HRW Report
HRW Report: (Via UrShalim)
Human Rights Watch produced a 53 page report on Israel's atrocities and violations in Lebanon. The report can be viewed online or downloaded from their site. Following are excerpts from the summary of the report:
This report documents serious violations of international humanitarian law (the laws of war) by Israel Defense Forces (IDF) in Lebanon between July 12 and July 27, 2006, as well as the July 30 attack in Qana... the cases documented here reveal a systematic failure by the IDF to distinguish between combatants and civilians.
Since the start of the conflict, Israeli forces have consistently launched artillery and air attacks with limited or dubious military gain but excessive civilian cost. In dozens of attacks, Israeli forces struck an area with no apparent military target. In some cases, the timing and intensity of the attack, the absence of a military target, as well as return strikes on rescuers, suggest that Israeli forces deliberately targeted civilians.

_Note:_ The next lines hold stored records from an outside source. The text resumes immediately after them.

(** * semantic-fs: the path guard and the patch engine of [src/fs.ts]

    A shallow embedding of [validatePath] and [applyFileEdits] together
    with the JavaScript string primitives and the POSIX flavour of
    [node:path] that they call.

    Conventions.
    - A JavaScript string is a [string]; each [ascii] stands for one code
      unit in the range U+0000..U+00FF.
    - Asynchronous functions are computations in the monad [IO], which
      threads the filesystem ([World]) and can throw ([exn]).
    - [os.homedir()] and [process.cwd()] are fields of a [Host]. *)

From Stdlib Require Import ZArith String Ascii List Bool Lia.
From stdpp Require Import gmap strings.
Import ListNotations.

Local Open Scope string_scope.
Local Open Scope list_scope.

(** ** JavaScript strings *)

Module Js.

Definition LF : ascii := "010"%char.
Definition CR : ascii := "013"%char.

(** [s.startsWith(p)] *)
Definition startsWith (s p : string) : bool := String.prefix p s.

(** [s.slice(n)] for [0 <= n] *)
Fixpoint drop (n : nat) (s : string) : string :=
  match n, s with
  | O, _ => s
  | S _, EmptyString => EmptyString
  | S n', String _ s' => drop n' s'
  end.

(** [s.slice(0, n)] for [0 <= n] *)
Fixpoint take (n : nat) (s : string) : string :=
  match n, s with
  | O, _ => EmptyString
  | S _, EmptyString => EmptyString
  | S n', String c s' => String c (take n' s')
  end.

(** [s.indexOf(t)], with [None] for [-1] *)
Fixpoint indexOf (s t : string) : option nat :=
  if startsWith s t then Some O
  else match s with
       | EmptyString => None
       | String _ s' => option_map S (indexOf s' t)
       end.

(** [s.includes(t)] *)
Definition includes (s t : string) : bool :=
  match indexOf s t with Some _ => true | None => false end.

(** [s.endsWith("/")]-style test on the last code unit *)
Fixpoint lastIs (c : ascii) (s : string) : bool :=
  match s with
  | EmptyString => false
  | String d EmptyString => Ascii.eqb d c
  | String _ s' => lastIs c s'
  end.

(** [GetSubstitution] of ECMA-262 for a string pattern: there are no
    captures, so only [$$], [$&], [$`] and [$'] are special. *)
Fixpoint getSubstitution (matched before after template : string) : string :=
  match template with
  | EmptyString => EmptyString
  | String c rest =>
      if Ascii.eqb c "$"%char then
        match rest with
        | String d rest' =>
            if Ascii.eqb d "$"%char then
              String "$"%char (getSubstitution matched before after rest')
            else if Ascii.eqb d "&"%char then
              matched +:+ getSubstitution matched before after rest'
            else if Ascii.eqb d "`"%char then
              before +:+ getSubstitution matched before after rest'
            else if Ascii.eqb d "'"%char then
              after +:+ getSubstitution matched before after rest'
            else String c (getSubstitution matched before after rest)
        | EmptyString => String c EmptyString
        end
      else String c (getSubstitution matched before after rest)
  end.

(** [s.replace(pattern, replacement)] with both arguments strings: the
    first occurrence only, the replacement read as a template. *)
Definition replace (s pattern replacement : string) : string :=
  match indexOf s pattern with
  | None => s
  | Some pos =>
      let before := take pos s in
      let after := drop (pos + String.length pattern) s in
      before +:+ getSubstitution pattern before after replacement +:+ after
  end.

(** [s.split(sep)] for a separator of one code unit *)
Fixpoint split (sep : ascii) (s : string) : list string :=
  match s with
  | EmptyString => [EmptyString]
  | String c s' =>
      if Ascii.eqb c sep then EmptyString :: split sep s'
      else match split sep s' with
           | h :: t => String c h :: t
           | [] => [String c EmptyString]
           end
  end.

(** [l.join(sep)] *)
Fixpoint join (sep : string) (l : list string) : string :=
  match l with
  | [] => EmptyString
  | [x] => x
  | x :: rest => x +:+ sep +:+ join sep rest
  end.

(** [WhiteSpace] and [LineTerminator] code units below U+0100: the set
    shared by [trim], [trimStart] and the regular expression class
    [\s]. *)
Definition isWhiteSpace (c : ascii) : bool :=
  let n := nat_of_ascii c in
  ((9 <=? n)%nat && (n <=? 13)%nat) || (n =? 32)%nat || (n =? 160)%nat.

(** [s.match(/^\s*/)?.[0] || ""] *)
Fixpoint leadingWhiteSpace (s : string) : string :=
  match s with
  | EmptyString => EmptyString
  | String c s' =>
      if isWhiteSpace c then String c (leadingWhiteSpace s') else EmptyString
  end.

(** [s.trimStart()] *)
Fixpoint trimStart (s : string) : string :=
  match s with
  | EmptyString => EmptyString
  | String c s' => if isWhiteSpace c then trimStart s' else s
  end.
(** C1. For a candidate statement (an expression statement whose expression
    is a call with selector name WriteHeader) at index [i] of a statement
    list [l] that the scan of a closure body reaches, where the position of
    the candidate is that of no other candidate the scan reaches, a
    diagnostic is reported at the candidate if and only if it is not the
    case that a statement exists at index [i+1] of [l] and is a return.  In
    particular a candidate that is the last statement of its list is
    reported, whatever follows the list in an enclosing or sibling block. *)
Theorem adjacency_rule (body : BlockStmt) (l : list Stmt) (i : nat) (x : Expr) :
  ScannedFrom (BlockList body) l ->
  candidateAt l i x ->
  (forall l' i' x',
      ScannedFrom (BlockList body) l' -> candidateAt l' i' x' ->
      ExprPos x' = ExprPos x -> l' = l /\ i' = i) ->
  (forall pass,
      checkHandlerBody (Some body) pass
      = Ok (tt, addDiags pass (handlerBodyDiags body))) /\
  (In (diagnosticOf x) (handlerBodyDiags body) <-> ~ returnFollows l i) /\
  (i + 1 = List.length l -> In (diagnosticOf x) (handlerBodyDiags body)).
Proof.
  intros Fr C U. split; [|split].
  - apply checkHandlerBody_reports.
  - split.
    + intros H. apply reported_violation in H.
      destruct H as (l' & i' & x' & Fr' & C' & R' & E).
      injection E as E.
      destruct (U l' i' x' Fr' C' (eq_sym E)) as [-> ->]. exact R'.
    + apply violation_reported; assumption.
  - intros E. eapply violation_reported; eauto. now apply last_not_followed.
Qed.

Ltac reached :=
  repeat match goal with
    | H : In _ (_ :: _) |- _ => destruct H as [H|H]; [subst|]
    | H : In _ [] |- _ => destruct H
    | H : scannedList _ = Some _ |- _ =>
        cbn [scannedList BlockList] in H;
        first [discriminate H | injection H as H; subst]
    | H : elseBranch _ = Some _ |- _ =>
        cbn [elseBranch] in H;
        first [discriminate H | injection H as H; subst]
    | H : ScannedFrom ?l0 _ |- _ =>
        tryif is_var l0 then fail else (inversion H; clear H; subst)
    | H : ScannedBy ?s _ |- _ =>
        tryif is_var s then fail else (inversion H; clear H; subst)
    end.

Ltac candidate_cases H :=
  let i := fresh "i" in
  destruct H as [H ?];
  repeat match type of H with
    | nth_error (_ :: _) ?i = _ =>
        destruct i as [|i]; cbn [nth_error] in H;
        [first [discriminate H | injection H as H; subst]|]
    end;
  try match type of H with
    | nth_error [] ?i = _ => destruct i; discriminate H
    end.

Lemma guardThenReturn_reached :
  ScannedFrom (BlockList Go.guardThenReturn) Go.reject.
Proof.
  eapply SF_nested; [left; reflexivity|].
  eapply SB_list; [reflexivity | apply SF_here].
Qed.

Lemma guardThenReturn_candidate : candidateAt Go.reject 0 Go.rejectCall.
Proof. split; reflexivity. Qed.

Lemma guardThenReturn_unique (l' : list Stmt) (i' : nat) (x' : Expr) :
  ScannedFrom (BlockList Go.guardThenReturn) l' -> candidateAt l' i' x' ->
  ExprPos x' = ExprPos Go.rejectCall -> l' = Go.reject /\ i' = 0.
Proof.
  intros Fr C E. cbv in Fr.
  reached; candidate_cases C; try discriminate E; auto.
Qed.

(** A candidate inside an [if]: the return after the [if], in the enclosing
    block, does not count. *)
Lemma adjacency_rule_witness :
  ScannedFrom (BlockList Go.guardThenReturn) Go.reject /\
  candidateAt Go.reject 0 Go.rejectCall /\
  (In (diagnosticOf Go.rejectCall) (handlerBodyDiags Go.guardThenReturn)
   <-> ~ returnFollows Go.reject 0).
Proof.
  split; [exact guardThenReturn_reached|].
  split; [exact guardThenReturn_candidate|].
  exact (proj1 (proj2
    (adjacency_rule Go.guardThenReturn guardThenReturn_reached
       guardThenReturn_candidate guardThenReturn_unique))).
Defined.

The Israeli government claims that it targets only Hezbollah, and that fighters from the group are using civilians as human shields, thereby placing them at risk. Human Rights Watch found no cases in which Hezbollah deliberately used civilians as shields to protect them from retaliatory IDF attack. Hezbollah occasionally did store weapons in or near civilian homes and fighters placed rocket launchers within populated areas or near U.N. observers, which are serious violations of the laws of war because they violate the duty to take all feasible precautions to avoid civilian casualties. However, those cases do not justify the IDF’s extensive use of indiscriminate force which has cost so many civilian lives. In none of the cases of civilian deaths documented in this report is there evidence to suggest that Hezbollah forces or weapons were in or near the area that the IDF targeted during or just prior to the attack.
7 Comments:
Lovers of human rights.
If we don't love Israel, we must love Hizballah?
We are lovers of human rights.
We don't need to support either side.
An (ironically) great article.
FYI - The IDF has now said that the Qana strike was an intelligence failure, and that they were aiming at an area that had been previously used by Hezbollah based on intelligence that said the buildings were empty, but that there were no Hezbollah operatives near the building at the time of the strike.
Which means that I was wrong in my comments earlier.
I happen to believe that there was no knowledge that there were civillians in the building - both because of the lack of ability to obtain that information and the sheer idiocy that would be involved in knowingly attacking a civillian shelter (not to mention the inhumanity - but dear god what a mistake. And yes, people are human and mistakes are made in war, with great cost. And no, this doesn't make me support this war any less (certainly not with Ahmadinejad openly proclaiming today that an immediate ceasefire was step one on a path towards the destruction of Israel).
But mistake or not, whoever was responsible for that intelligence needs to stand trial. Maybe the mistake was justified based on information coming in, that's why we have trials, not just executions. But if it was pure recklessness, then whoever provided that intelligence or recklessly authorized the strike needs to spend years in jail.
A mistake.
"Mistakes are made in war."
That is so comforting.
Truth rarely is, Marwa. Reality is seldom warm and fuzzy.
But you know what? The day I see you post comments protesting attacks on Israeli civillians, the day I see you call down pro-Hezbollah folks on these blogs who continue to rant and rave about how Israel needs to be destroyed . . . that's the day you can start to lecture. Until then, you're part of that not so warm and fuzzy reality. Because as long as that attitude remains widespread in the Arab world, as long as Arab and muslim "heroes" can openly and longingly speak of the dream of reversing 1948, as long as that's true, Marwa - then Israel has every right to react to an attack on it as an existential threat, as part of an openly declared campaign to destroy it.
I oppose any attacks against innocent civilians - Israeli or Lebanese. I have said this numerous times and feel it so strongly. Israel does not need to be destroyed. And Lebanon must not be either.
It seems akiva, your attitude needs the correcting:
While you ask of me to protest attacks on Israeli civilians, you argue that Israel has the right to attack the Lebanese.
Attacks on BOTH Israeli and Lebanese innocents must be stopped.
Israel does not need to be destroyed. And Lebanon does not need to be either. But I guess you only want to hear the first statement. The second statement makes me a Hizballah lover.